Update: Linda St. Martin's court appearance in Oceans Springs, MS, has been postponed until Dec. 15th. Local groups are planning to turn out to support her then.
Down in the Louisiana bayou, the fall season is changing with the north winds. Millions of ducks, geese and migratory birds are arriving as they have throughout the millennia. Shrimp are slowly abandoning the nourishing coastal marshes as cooler water pushes them out to sea.
On the surface, life appears normal. But all is far from normal more than six months after the worst maritime oil spill in history. Many residents here are in a fight for their lives. Things have not changed much for them since that fateful day on April 20 when the Deepwater Horizon blew a fireball of oil and gas into the air, killing 11 men and creating 87-day gusher of undersea oil that captured the world's attention.
Now the press is gone and the world has moved on. But fishermen and businesses in the Gulf are struggling. Demand for once-prized Gulf shrimp and crab is as low as a brown pelican skimming the sea searching for its next meal. The American public isn't buying the PR campaigns or government claims that the seafood is safe. Fishermen are are having a hard time paying their bills after the most disastrous season since Katrina.
Photo by Rocky Kistner/NRDC
Meanwhile, the clean-up work continues at a slower pace. Many locals are being laid off from work, sometimes replaced by cheaper, out of area contractors. That doesn't sit well with folks around here.
"There's a war brewing down here," says JJ Creppel, an out of work fishermen who never got a chance to work for BP's lucrative cleanup program. "BP doesn't know what they've got on their hands. People have had enough."

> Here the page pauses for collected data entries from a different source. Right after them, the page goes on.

Lemma infer_loop_propagates (enum : list string -> list string)
  (orig : list DocEntry) :
  (forall s, Permutation (enum s) s) ->
  forall before visited todo,
    orig = before ++ todo ->
    Forall2 (fun a b => id b = id a /\ incl (tags a) (tags b))
      before visited ->
    exists out,
      infer_loop enum visited todo = visited ++ out /\
      Forall2
        (fun e e' =>
           forall p parent t,
             parent_structure e = Some p -> p <> EmptyString ->
             find_by_id p orig = Some parent ->
             In t (tags parent) -> t <> "core" -> In t (tags e'))
        todo out.
Proof.
  intros Hperm before visited todo. revert before visited.
  induction todo as [|e rest IH]; intros before visited Horig Hgrown; simpl.
  - exists []. split; [now rewrite app_nil_r | constructor].
  - set (now := visited ++ e :: rest).
    assert (Hnow : Forall2 (fun a b => id b = id a /\ incl (tags a) (tags b))
                     orig now).
    { rewrite Horig. apply Forall2_app; [assumption|].
      clear. induction (e :: rest) as [|x xs IHxs]; constructor;
        [split; [reflexivity | apply incl_refl] | assumption]. }
    destruct (IH (before ++ [e]) (visited ++ [infer_entry enum now e]))
      as (out & Heq & Hout).
    + now rewrite <- app_assoc.
    + apply Forall2_app; [assumption|]. constructor; [|constructor].
      split; [reflexivity|]. unfold infer_entry. cbn [tags set_tags].
      rewrite append_missing_is_union. unfold spec_union.
      apply incl_appl, incl_refl.
    + exists (infer_entry enum now e :: out). split.
      * now rewrite Heq, <- app_assoc.
      * constructor; [|assumption].
        intros p parent t Hp Hne Hfind Ht Hcore.
        destruct (find_by_id_grown _ _ _ _ Hnow Hfind) as (b & Hb & Hincl).
        unfold infer_entry. cbn [tags set_tags].
        rewrite append_missing_is_union, spec_union_In. right.
        apply (Permutation_in _ (Permutation_sym (Hperm _))).
        unfold tags_to_add_of. rewrite Hp.
        destruct p as [|c p]; [now elim Hne|]. rewrite Hb.
        assert (Hin : In t (parent_tags_to_add b [])).
        { apply parent_tags_to_add_In. right. auto. }
        destruct (return_type e) as [[|c' r]|]; try assumption.
        now apply return_type_tags_to_add_keeps.
Qed.

(** X16. Tags flow from parent to member: after [infer_additional_tags], an
    entry whose non-empty [parent_structure] is the id of an entry has every
    tag, other than "core", that the first entry with that id came with. *)
Theorem infer_additional_tags_propagates_parent_tags :
  forall (enum : list string -> list string) (entries : list DocEntry),
    (forall s, Permutation (enum s) s) ->
    Forall2
      (fun e e' =>
         forall p parent t,
           parent_structure e = Some p -> p <> EmptyString ->
           find_by_id p entries = Some parent ->
           In t (tags parent) -> t <> "core" -> In t (tags e'))
      entries (infer_additional_tags enum entries).
Proof.
  intros enum entries Hperm. unfold infer_additional_tags.
  destruct (infer_loop_propagates enum entries Hperm [] [] entries
              eq_refl (Forall2_nil _)) as (out & -> & Hout).
  exact Hout.
Qed.

Lemma infer_additional_tags_propagates_witness :
  parent_structure (vessel_suffix "MASS") = Some "VESSEL" /\
  find_by_id "VESSEL" tagged_family = Some tagged_vessel /\
  tags (vessel_suffix "MASS") = [] /\
  tags tagged_vessel = ["vessel"; "core"] /\
  map tags (infer_additional_tags reverse_order tagged_family)
  = [["vessel"]; ["vessel"; "core"]] /\
  Forall2
    (fun e e' =>
       forall p parent t,
         parent_structure e = Some p -> p <> EmptyString ->
         find_by_id p tagged_family = Some parent ->
         In t (tags parent) -> t <> "core" -> In t (tags e'))
    tagged_family (infer_additional_tags reverse_order tagged_family).
Proof.
  do 5 (split; [reflexivity|]).
  apply (infer_additional_tags_propagates_parent_tags
           reverse_order tagged_family).
  intros s. apply Permutation_sym, Permutation_rev.
Defined.

(** ** The tag engine: order, vocabulary and repeated runs *)

Lemma leb_iff (a b : string) :
  String.leb a b = true <-> a = b \/ OrderedTypeEx.String_as_OT.lt a b.
Proof.
  unfold String.leb.
  pose proof (OrderedTypeEx.String_as_OT.cmp_eq a b) as Heq.
  pose proof (OrderedTypeEx.String_as_OT.cmp_lt a b) as Hlt.
  unfold OrderedTypeEx.String_as_OT.cmp in Heq, Hlt.
  destruct (String.compare a b).
  - split; [intros _; left; now apply Heq | reflexivity].
  - split; [intros _; right; now apply Hlt | reflexivity].
  - split; [discriminate|].
    intros [H|H]; [apply Heq in H | apply Hlt in H]; discriminate.
Qed.

Lemma leb_trans (a b c : string) :
  String.leb a b = true -> String.leb b c = true -> String.leb a c = true.
Proof.
  rewrite !leb_iff. intros [->|Hab] [->|Hbc]; auto.
  right. eapply OrderedTypeEx.String_as_OT.lt_trans; eassumption.
Qed.

Lemma insert_sorted_In (y x : string) (l : list string) :
  In y (insert_sorted x l) <-> y = x \/ In y l.
Proof.
  induction l as [|z l IH]; simpl; [intuition|].
  destruct (String.leb x z); simpl; [intuition|]. rewrite IH. intuition.
Qed.

Lemma insert_sorted_sorted (x : string) (l : list string) :
  StronglySorted (fun a b => String.leb a b = true) l ->
  StronglySorted (fun a b => String.leb a b = true) (insert_sorted x l).
Proof.
  induction 1 as [|y l Hl IH Hy]; simpl.
  - repeat constructor.
  - destruct (String.leb x y) eqn:Hxy.
    + constructor; [now constructor|].
      constructor; [assumption|].
      rewrite Forall_forall in *. intros z Hz.
      apply (leb_trans x y z); auto.
    + constructor; [assumption|].
      rewrite Forall_forall in *. intros z Hz.
      apply insert_sorted_In in Hz. destruct Hz as [->|Hz]; auto.
      destruct (String.leb_total x y) as [H|H]; congruence.
Qed.

Lemma sorted_is_sorted (l : list string) :
  StronglySorted (fun a b => String.leb a b = true) (sorted l).
Proof.
  induction l as [|x l IH]; simpl; [constructor|].
  now apply insert_sorted_sorted.
Qed.

Lemma insert_sorted_NoDup (x : string) (l : list string) :
  ~ In x l -> NoDup l -> NoDup (insert_sorted x l).
Proof.
  induction l as [|y l IH]; simpl; intros Hx Hnd.
  - repeat constructor. intros [].
  - destruct (String.leb x y).
    + now constructor.
    + inversion Hnd as [|? ? Hy Hnd']; subst.
      constructor.
      * rewrite insert_sorted_In. intros [->|H]; [apply Hx; now left|].
        contradiction.
      * apply IH; [|assumption]. intros H. apply Hx. now right.
Qed.

Lemma sorted_NoDup (l : list string) : NoDup l -> NoDup (sorted l).
Proof.
  induction 1 as [|x l Hx Hnd IH]; simpl; [constructor|].
  apply insert_sorted_NoDup; [|assumption]. now rewrite sorted_In.
Qed.

(** Two sorted lists without repeats that hold the same strings are the
    same list. *)
Lemma sorted_lists_equal (l l' : list string) :
  StronglySorted (fun a b => String.leb a b = true) l ->
  StronglySorted (fun a b => String.leb a b = true) l' ->
  NoDup l -> NoDup l' ->
  (forall x, In x l <-> In x l') -> l = l'.
Proof.
  intros Hl. revert l'.
  induction Hl as [|a l Hl IH Ha]; intros l' Hl' Hnd Hnd' Hsame.
  - destruct l' as [|b l']; [reflexivity|].
    exfalso. apply (Hsame b). now left.
  - destruct Hl' as [|b l' Hl' Hb].
    + exfalso. apply (Hsame a). now left.
    + rewrite Forall_forall in Ha, Hb.
      inversion Hnd as [|? ? Ha' Hndl]; subst.
      inversion Hnd' as [|? ? Hb' Hndl']; subst.
      assert (Hab : a = b).
      { assert (H1 : In a (b :: l')) by (apply Hsame; now left).
        assert (H2 : In b (a :: l)) by (apply Hsame; now left).
        destruct H1 as [H1|H1]; [now symmetry|].
        destruct H2 as [H2|H2]; [assumption|].
        apply String.leb_antisym; auto. }
      subst b. f_equal. apply IH; try assumption.
      intros x. split; intros Hx.
      * assert (H : In x (a :: l')) by (apply Hsame; now right).
        destruct H as [<-|H]; [contradiction | assumption].
      * assert (H : In x (a :: l)) by (apply Hsame; now right).
        destruct H as [<-|H]; [contradiction | assumption].
Qed.

Lemma assigned_tag_set_floor (entry : DocEntry) :
  assigned_tag_set entry = tag_floor entry (base_tag_set entry).
Proof. reflexivity. Qed.

Lemma base_tag_set_NoDup (entry : DocEntry) : NoDup (base_tag_set entry).
Proof.
  unfold base_tag_set. cbv zeta.
  assert (H : NoDup
                (py.update
                   (py.update
                      (py.update
                         (py.update
                            (py.update (py.set_of (tags entry))
                               (get_tags_from_patterns (id entry)))
                            (get_tags_from_keyword (name entry)))
                         (get_tags_from_return_type (return_type entry)))
                      (get_tags_from_description (description entry)))
                   (type_tags (type entry)))).
  { do 5 apply update_NoDup. apply set_of_NoDup. }
  destruct (deprecated entry); [now apply add_NoDup | assumption].
Qed.

Lemma tag_floor_NoDup (entry : DocEntry) (s : list string) :
  NoDup s -> NoDup (tag_floor entry s).
Proof.
  intros Hs. unfold tag_floor. cbv zeta.
  destruct (List.length s <? 2); [|assumption].
  assert (H : NoDup
                match parent_structure entry with
                | Some (String c p) =>
                    py.update s (get_tags_from_patterns (String c p))
                | _ => s
                end).
  { destruct (parent_structure entry) as [[|c p]|]; try assumption.
    now apply update_NoDup. }
  destruct (_ <? 2); [now apply add_NoDup | assumption].
Qed.

Lemma tag_floor_keeps (entry : DocEntry) (s : list string) (t : string) :
  In t s -> In t (tag_floor entry s).
Proof.
  intros Hs. unfold tag_floor. cbv zeta.
  destruct (List.length s <? 2); [|assumption].
  assert (H : In t
                match parent_structure entry with
                | Some (String c p) =>
                    py.update s (get_tags_from_patterns (String c p))
                | _ => s
                end).
  { destruct (parent_structure entry) as [[|c p]|]; try assumption.
    apply update_In. now left. }
  destruct (_ <? 2); [apply add_In; now right | assumption].
Qed.

Lemma base_tag_set_keeps (entry : DocEntry) (t : string) :
  In t (tags entry) -> In t (base_tag_set entry).
Proof.
  intros Ht. unfold base_tag_set. cbv zeta.
  assert (H : In t
                (py.update
                   (py.update
                      (py.update
                         (py.update
                            (py.update (py.set_of (tags entry))
                               (get_tags_from_patterns (id entry)))
                            (get_tags_from_keyword (name entry)))
                         (get_tags_from_return_type (return_type entry)))
                      (get_tags_from_description (description entry)))
                   (type_tags (type entry)))).
  { do 5 (apply update_In; left). now apply set_of_In. }
  destruct (deprecated entry); [apply add_In; now right | assumption].
Qed.

(** X17. [assign_tags_to_entry] returns the tags in ascending order, each
    once, and among them every tag the entry came with. *)
Theorem assign_tags_sorted_distinct_keeps_existing :
  forall entry : DocEntry,
    StronglySorted (fun a b => String.leb a b = true)
      (assign_tags_to_entry entry) /\
    NoDup (assign_tags_to_entry entry) /\
    (forall t, In t (tags entry) -> In t (assign_tags_to_entry entry)).
Proof.
  intros entry. unfold assign_tags_to_entry.
  rewrite assigned_tag_set_floor. repeat split.
  - apply sorted_is_sorted.
  - apply sorted_NoDup, tag_floor_NoDup, base_tag_set_NoDup.
  - intros t Ht. apply sorted_In, tag_floor_keeps.
    now apply base_tag_set_keeps.
Qed.

Lemma fold_update_within {A : Type} (f : A * list string -> bool)
  (table : list (A * list string)) (s : list string) (t : string) :
  In t (fold_left
          (fun tags item => if f item then py.update tags (snd item) else tags)
          table s) ->
  In t s \/ In t (concat (map snd table)).
Proof.
  revert s. induction table as [|item table IH]; intros s; simpl.
  - now left.
  - intros H. apply IH in H. rewrite in_app_iff.
    destruct H as [H|H]; [|tauto].
    destruct (f item); [|tauto]. apply update_In in H. tauto.
Qed.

Money is tight and the BP claims process is mired in a morass of thousands of missed payments and public confusion. The local press is now supporting the removal of the once exalted claims czar Ken Feinberg. The Mobile Press-Register called for Feinberg's ouster on Sunday, featuring a political cartoon of the Boston lawyer garbed in a bird suit feeding crumbs to pigeons. Cartoonist JD Crowe blogged on it this way:
Fly away, Ken Feinbird.
Your BP claims droppings have been an insult to the good folks on the Gulf Coast whose livelihoods are dying as a result of the oil spill disaster. You promised fair and fast payments. You may as well have promised fuzzy puppies and unicorns.
You've been paid millions to make payments to oil spill victims from BP's $20 billion feed bag. You seem to enjoy holding the bag more than spreading the love. We know you're getting paid to pay. Are you getting paid more not to pay?
You're just another buzzard. Fly away and feast off the bones of someone else.
Complaints over claims payments isn't the only gut-wrenching problem for residents down here. Many look out into the choppy Gulf waters and wonder what happened to the 200 million gallons of oil spewed into the sea. Is it largely gone like many government officials are saying? Could hydrocarbon-eating bacteria really be that ravenous? But many think much of the crude is still there, lurking on the bottom and rolling in with the tides. Science has yet to provide the answer and likely won't for many months to come.
Mistrust among residents and fishermen continues to rage.
"I call it the immaculate deception," says Louisiana Shrimp Association President Clint Guidry. "Nothing's really changed here since the beginning as far as getting real information."